文在寅氏最大の公約は「公正性の回復」と「共同成長」

文在寅氏は、大統領になりたい最大の動機として「公正性の回復」を挙げる。だが例え大統領になれたとしても、文氏の言う通り不公正がまかり通る今の韓国社会では、今後も攻撃を受け続けることになるだろう。だからこそ「結局は国民の支持があってこそ、既得権を持った勢力と闘える」とし、そして「『ろうそくデモ』の民心が生きている今こそがその適期だ」と支持を呼び掛けている。

2017年2月4日ろうそくデモ
光化門広場で14週にわたり週末ごと行われている「ろうそくデモ」。朴槿恵大統領退陣から政経癒着などの「積弊(積み重なった問題)清算」まで、幅広い内容が扱われている。2月4日撮影。

さらに国家ビジョン「共同成長」を提示し、これを「経済民主化」が実現した姿であるとする。2012年、前回の大統領選挙から一躍、与野党候補の誰もが掲げるお決まりの公約となった「経済民主化」は、韓国の憲法にも明文化されている内容だ。

憲法119条には「国家は均衡のある国民経済の成長および安定と適正な所得の分配を維持し、市場の支配と経済力の濫用を防ぎ、経済主体間の調和を通じた経済の民主化のために経済に関する規制と調整をすることができる」とある。これを受け朴槿恵政権は「公正な分配」を約束したが、「朴槿恵・崔順実ゲート」で明らかになっているよう政経癒着はそのままに、庶民の生活は無視され続けてきた。

文氏は、「政治的な民主主義」の不在にその答えを求め、「今の韓国は1人1票ではなく、1ウォンが1票の時代だ」と指摘する。政治的な民主主義の先に経済的な民主化があり、その先に福祉中心の民主主義があるとのビジョンを示す。

「支持者のための本」の域を出ずも

個人的に最もズシリと来たのは「これまでずっと攻撃を受ける側として生きてきた」という告白だった。人生を通して弱者の側に立ち続けてきた重みにはうならざるを得なかった。

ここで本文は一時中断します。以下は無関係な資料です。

(** X27. The items built by [GiftBoxGroup], for values of [Math.random()] in
    [0,1): every item has a uniform scale in [0.6, 1), a rotation
    (rx, ry, 0) with rx and ry in [0, PI), a rotation speed in
    [-0.01, 0.01), one of the four pairs of box and ribbon colour
    (burgundy with gold, cream with burgundy, emerald with gold, gold with
    burgundy), and a current position equal in value to its scatter
    position but held in another object. *)
Theorem gift_items_attributes (count : nat) (w : World) :
  (forall n, 0 <= randoms w n < 1) ->
  let r := GiftBoxGroup.data count w in
  let h := heap (snd r) in
  Forall (fun d =>
    (exists s, 0.6 <= s < 1 /\ deref h (GiftBoxGroup.scale d) = Vector3.mk s s s)
    /\ (exists rx ry, 0 <= rx < PI /\ 0 <= ry < PI
          /\ deref h (GiftBoxGroup.rotation d) = Vector3.mk rx ry 0)
    /\ -0.01 <= GiftBoxGroup.rotationSpeed d < 0.01
    /\ In (GiftBoxGroup.color d, GiftBoxGroup.ribbonColor d)
          [("#7a1f1f", "#d4af37"); ("#f2e8d5", "#7a1f1f");
           ("#0f3b26", "#d4af37"); ("#d4af37", "#7a1f1f")]%string
    /\ deref h (GiftBoxGroup.currentPos d) = deref h (GiftBoxGroup.scatterPos d)
    /\ GiftBoxGroup.currentPos d <> GiftBoxGroup.scatterPos d) (fst r).
Proof.
  intros Hrnd. cbv zeta.
  destruct (gift_data_full count w) as (Hg & _ & Hf & Hb).
  rewrite List.Forall_forall in Hb. apply List.Forall_forall. intros d Hd.
  destruct (Hb d Hd) as (sv & rx & ry & rs & cr & [n1 ->] & [n2 ->] & [n3 ->]
                         & [n4 ->] & [n5 ->] & Hs & Hrot & Hspeed & Hcol & Hcur).
  pose proof PI_RGT_0 as Hpi.
  pose proof (Hrnd n1) as B1. pose proof (Hrnd n2) as B2.
  pose proof (Hrnd n3) as B3. pose proof (Hrnd n4) as B4.
  split; [eexists; split; [| exact Hs]; lra |].
  split; [do 2 eexists; split; [| split; [| exact Hrot]]; nra |].
  split; [rewrite Hspeed; lra |].
  split.
  { cbv zeta in Hcol. destruct Hcol as [-> ->].
    destruct (pickFrom_palette (randoms w n5)) as (_ & _ & _ & _ & _ & Hin).
    cbv zeta in Hin.
    set (choice := match GiftBoxGroup.pickFrom _ _ _ with
                   | Some p => p | None => GiftBoxGroup.burgundy end) in *.
    unfold GiftBoxGroup.boxPalette, GiftBoxGroup.burgundy in Hin.
    cbn [In] in Hin.
    destruct Hin as [<- | [<- | [<- | [<- | []]]]]; cbn; tauto. }
  split; [exact Hcur |].
  assert (Hitem : List.NoDup (GiftBoxGroup.locs d)).
  { apply (distinct_item_NoDup [] GiftBoxGroup.locs
             (fst (GiftBoxGroup.data count w))
             (heap (snd (GiftBoxGroup.data count w)))); [| exact Hd].
    apply (freshObjects_distinct [] (length (heap w))
             (length (heap (snd (GiftBoxGroup.data count w)))));
      [apply List.NoDup_nil | constructor | exact Hf |].
    pose proof (grows_length _ _ Hg). lia. }
  unfold GiftBoxGroup.locs in Hitem.
  rewrite !List.NoDup_cons_iff in Hitem. cbn [In] in Hitem.
  intuition congruence.
Qed.

Lemma gift_items_attributes_witness :
  let w := mkWorld (fun _ => 0.5) 0%nat [] [] in
  (forall n, 0 <= randoms w n < 1)
  /\ Forall (fun d => -0.01 <= GiftBoxGroup.rotationSpeed d < 0.01)
            (fst (GiftBoxGroup.data 2 w)).
Proof.
  intros w.
  assert (Hrnd : forall n, 0 <= randoms w n < 1) by (intros n; simpl; lra).
  split; [exact Hrnd |].
  pose proof (gift_items_attributes 2 w Hrnd) as H. cbv zeta in H.
  rewrite List.Forall_forall in *. intros d Hd.
  destruct (H d Hd) as (_ & _ & Hs & _). exact Hs.
Defined.

(** ** The first layout of the groups *)

Lemma gift_layoutItem_spec tempObject d i w :
  distinctObjects (Object3D.locs tempObject) [GiftBoxGroup.locs d] (heap w) ->
  wp (GiftBoxGroup.layoutItem tempObject d i)
     (fun m w' =>
        length (heap w') = length (heap w)
        /\ (forall l, ~ In l ([Object3D.position tempObject] ++ []) ->
              deref (heap w') l = deref (heap w) l)
        /\ m = (GiftBoxGroup.color d, GiftBoxGroup.ribbonColor d,
                Object3D.mkMatrix (deref (heap w) (GiftBoxGroup.scatterPos d))
                  (deref (heap w) (Object3D.rotation tempObject))
                  (deref (heap w) (Object3D.scale tempObject)))) w.
Proof.
  intros Hd. split_distinct Hd.
  unfold GiftBoxGroup.layoutItem.
  wp_step w1 L1 Q1 N1.
  apply wp_bind, wp_matrix. cbv beta. apply wp_ret.
  split; [congruence |]. split.
  { intros l Hl. cbn [app In] in Hl. apply N1. tauto. }
  chase. reflexivity.
Qed.

Lemma ornament_layoutItem_spec tempObject d i w :
  distinctObjects (Object3D.locs tempObject) [OrnamentGroup.locs d] (heap w) ->
  wp (OrnamentGroup.layoutItem tempObject d i)
     (fun m w' =>
        length (heap w') = length (heap w)
        /\ (forall l, ~ In l (Object3D.locs tempObject ++ []) ->
              deref (heap w') l = deref (heap w) l)
        /\ m = Object3D.mkMatrix (deref (heap w) (OrnamentGroup.scatterPos d))
                 (deref (heap w) (OrnamentGroup.rotation d))
                 (deref (heap w) (OrnamentGroup.scale d))) w.
Proof.
  intros Hd. split_distinct Hd.
  unfold OrnamentGroup.layoutItem.
  wp_step w1 L1 Q1 N1. wp_step w2 L2 Q2 N2. wp_step w3 L3 Q3 N3.
  apply wp_matrix.
  split; [congruence |]. split.
  { intros l Hl. cbn [Object3D.locs app In] in Hl.
    rewrite (N3 l), (N2 l), (N1 l) by tauto. reflexivity. }
  chase. reflexivity.
Qed.

(** X28. The layout effects, the scratch object and the items' objects being
    distinct. [GiftBoxGroup] assigns only the position of the scratch
    object: each box gets its colours and a matrix at its scatter position
    with the rotation and the scale the scratch object had before, not the
    item's; nothing but the scratch position is changed. [OrnamentGroup]
    composes each matrix of the item's scatter position, rotation and
    scale, and changes nothing but the scratch object. *)
Theorem first_layout_matrices (tempObject : Object3D.t)
    (gifts : list GiftBoxGroup.Item) (ornaments : list OrnamentGroup.Item)
    (w : World) :
  distinctObjects (Object3D.locs tempObject) (map GiftBoxGroup.locs gifts)
    (heap w) ->
  distinctObjects (Object3D.locs tempObject) (map OrnamentGroup.locs ornaments)
    (heap w) ->
  let g := GiftBoxGroup.useLayoutEffect tempObject true gifts w in
  let o := OrnamentGroup.useLayoutEffect tempObject true ornaments w in
  ((forall l, l <> Object3D.position tempObject ->
      deref (heap (snd g)) l = deref (heap w) l)
   /\ exists ms, fst g = Some ms /\ length ms = length gifts
      /\ forall k d, gifts !! k = Some d ->
           ms !! k = Some (GiftBoxGroup.color d, GiftBoxGroup.ribbonColor d,
                           Object3D.mkMatrix
                             (deref (heap w) (GiftBoxGroup.scatterPos d))
                             (deref (heap w) (Object3D.rotation tempObject))
                             (deref (heap w) (Object3D.scale tempObject))))
  /\ ((forall l, ~ In l (Object3D.locs tempObject) ->
         deref (heap (snd o)) l = deref (heap w) l)
      /\ exists ms, fst o = Some ms /\ length ms = length ornaments
         /\ forall k d, ornaments !! k = Some d ->
              ms !! k = Some (Object3D.mkMatrix
                                (deref (heap w) (OrnamentGroup.scatterPos d))
                                (deref (heap w) (OrnamentGroup.rotation d))
                                (deref (heap w) (OrnamentGroup.scale d)))).
Proof.
  intros Hg Ho. cbv zeta. split.
  - assert (H : wp (GiftBoxGroup.useLayoutEffect tempObject true gifts)
                  (fun r w' =>
                     (forall l, ~ In l ([Object3D.position tempObject]
                                        ++ concat (map (fun _ => []) gifts)) ->
                        deref (heap w') l = deref (heap w) l)
                     /\ exists ms, r = Some ms /\ length ms = length gifts
                        /\ forall k d m, gifts !! k = Some d -> ms !! k = Some m ->
                             m = (GiftBoxGroup.color d, GiftBoxGroup.ribbonColor d,
                                  Object3D.mkMatrix
                                    (deref (heap w) (GiftBoxGroup.scatterPos d))
                                    (deref (heap w) (Object3D.rotation tempObject))
                                    (deref (heap w) (Object3D.scale tempObject)))) w).
    { unfold GiftBoxGroup.useLayoutEffect. apply wp_bind. unfold forEach.
      eapply wp_conseq.
      { apply (forEachFrom_local (Object3D.locs tempObject)
                 [Object3D.position tempObject]
                 GiftBoxGroup.locs (fun _ => [])
                 (GiftBoxGroup.layoutItem tempObject)
                 (fun d i pre m post =>
                    m = (GiftBoxGroup.color d, GiftBoxGroup.ribbonColor d,
                         Object3D.mkMatrix (pre (GiftBoxGroup.scatterPos d))
                           (pre (Object3D.rotation tempObject))
                           (pre (Object3D.scale tempObject))))).
        - intros l Hl. cbn [Object3D.locs In] in *. tauto.
        - intros d l Hl. destruct Hl.
        - intros d i pre pre' m post post' Hpre Hpost ->.
          assert (Hscratch : List.NoDup (Object3D.locs tempObject)).
          { destruct Hg as [Hnd _]. eapply List.NoDup_app_remove_r; eauto. }
          unfold Object3D.locs in Hscratch.
          rewrite !List.NoDup_cons_iff in Hscratch. cbn [In] in Hscratch.
          rewrite !Hpre; [reflexivity | | |].
          + right. cbn [Object3D.locs In]. intuition congruence.
          + right. cbn [Object3D.locs In]. intuition congruence.
          + left. cbn [GiftBoxGroup.locs In]. tauto.
        - intros d i w0 Hd0. apply gift_layoutItem_spec. exact Hd0.
        - exact Hg. }
      intros ms w' (L & F & Lms & Q). cbv beta. apply wp_ret.
      split; [exact F |].
      exists ms. split; [reflexivity |]. split; [exact Lms |].
      intros k d m Hk Hm. exact (Q k d m Hk Hm). }
    unfold wp in H.
    set (r := GiftBoxGroup.useLayoutEffect tempObject true gifts w) in *.
    destruct H as (F & ms & E & Lms & Q).
    split.
    { intros l Hl. apply F. intros Hin. apply in_app_or in Hin.
      destruct Hin as [[Hin | []] | Hin]; [congruence |].
      apply in_concat in Hin. destruct Hin as (ls & Hls & Hin).
      apply in_map_iff in Hls. destruct Hls as (e & <- & _). destruct Hin. }
    exists ms. split; [exact E |]. split; [exact Lms |].
    intros k d Hk. destruct (lookup_both gifts ms k d Lms Hk) as [m Hm].
    rewrite Hm. f_equal. exact (Q k d m Hk Hm).
  - assert (H : wp (OrnamentGroup.useLayoutEffect tempObject true ornaments)
                  (fun r w' =>
                     (forall l, ~ In l (Object3D.locs tempObject
                                        ++ concat (map (fun _ => []) ornaments)) ->
                        deref (heap w') l = deref (heap w) l)
                     /\ exists ms, r = Some ms /\ length ms = length ornaments
                        /\ forall k d m, ornaments !! k = Some d ->
                             ms !! k = Some m ->
                             m = Object3D.mkMatrix
                                   (deref (heap w) (OrnamentGroup.scatterPos d))
                                   (deref (heap w) (OrnamentGroup.rotation d))
                                   (deref (heap w) (OrnamentGroup.scale d))) w).
    { unfold OrnamentGroup.useLayoutEffect. apply wp_bind. unfold forEach.
      eapply wp_conseq.
      { apply (forEachFrom_local (Object3D.locs tempObject)
                 (Object3D.locs tempObject)
                 OrnamentGroup.locs (fun _ => [])
                 (OrnamentGroup.layoutItem tempObject)
                 (fun d i pre m post =>
                    m = Object3D.mkMatrix (pre (OrnamentGroup.scatterPos d))
                          (pre (OrnamentGroup.rotation d))
                          (pre (OrnamentGroup.scale d)))).
        - intros l Hl. exact Hl.
        - intros d l Hl. destruct Hl.
        - intros d i pre pre' m post post' Hpre Hpost ->.
          rewrite !Hpre; [reflexivity | | |];
            left; cbn [OrnamentGroup.locs In]; tauto.
        - intros d i w0 Hd0. apply ornament_layoutItem_spec. exact Hd0.
        - exact Ho. }
      intros ms w' (L & F & Lms & Q). cbv beta. apply wp_ret.
      split; [exact F |].
      exists ms. split; [reflexivity |]. split; [exact Lms |].
      intros k d m Hk Hm. exact (Q k d m Hk Hm). }
    unfold wp in H.
    set (r := OrnamentGroup.useLayoutEffect tempObject true ornaments w) in *.
    destruct H as (F & ms & E & Lms & Q).
    split.
    { intros l Hl. apply F. intros Hin. apply in_app_or in Hin.
      destruct Hin as [Hin | Hin]; [exact (Hl Hin) |].
      apply in_concat in Hin. destruct Hin as (ls & Hls & Hin).
      apply in_map_iff in Hls. destruct Hls as (e & <- & _). destruct Hin. }
    exists ms. split; [exact E |]. split; [exact Lms |].
    intros k d Hk. destruct (lookup_both ornaments ms k d Lms Hk) as [m Hm].
    rewrite Hm. f_equal. exact (Q k d m Hk Hm).
Qed.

自らを「鍛えあげられた」と称する文在寅氏。本書を額面通りに受け取るならば、その人間的魅力は、格差や不公正にあえぐ韓国社会における大統領のものとして、間違いなく及第点といえる。ただ、政治は人柄だけでできるものではない。過去、苦杯を舐める理由となった「広がりの無さ」の克服について、本書がどこまで役立つのかは未知数と言わざるを得ない。

文在寅写真2017年2月
2月4日、ソウル市内で本書を紹介するブックコンサートが文在寅氏や各界の支持者が参加する中で盛大に行われた。写真は出版社21世紀ブックスのHPより引用。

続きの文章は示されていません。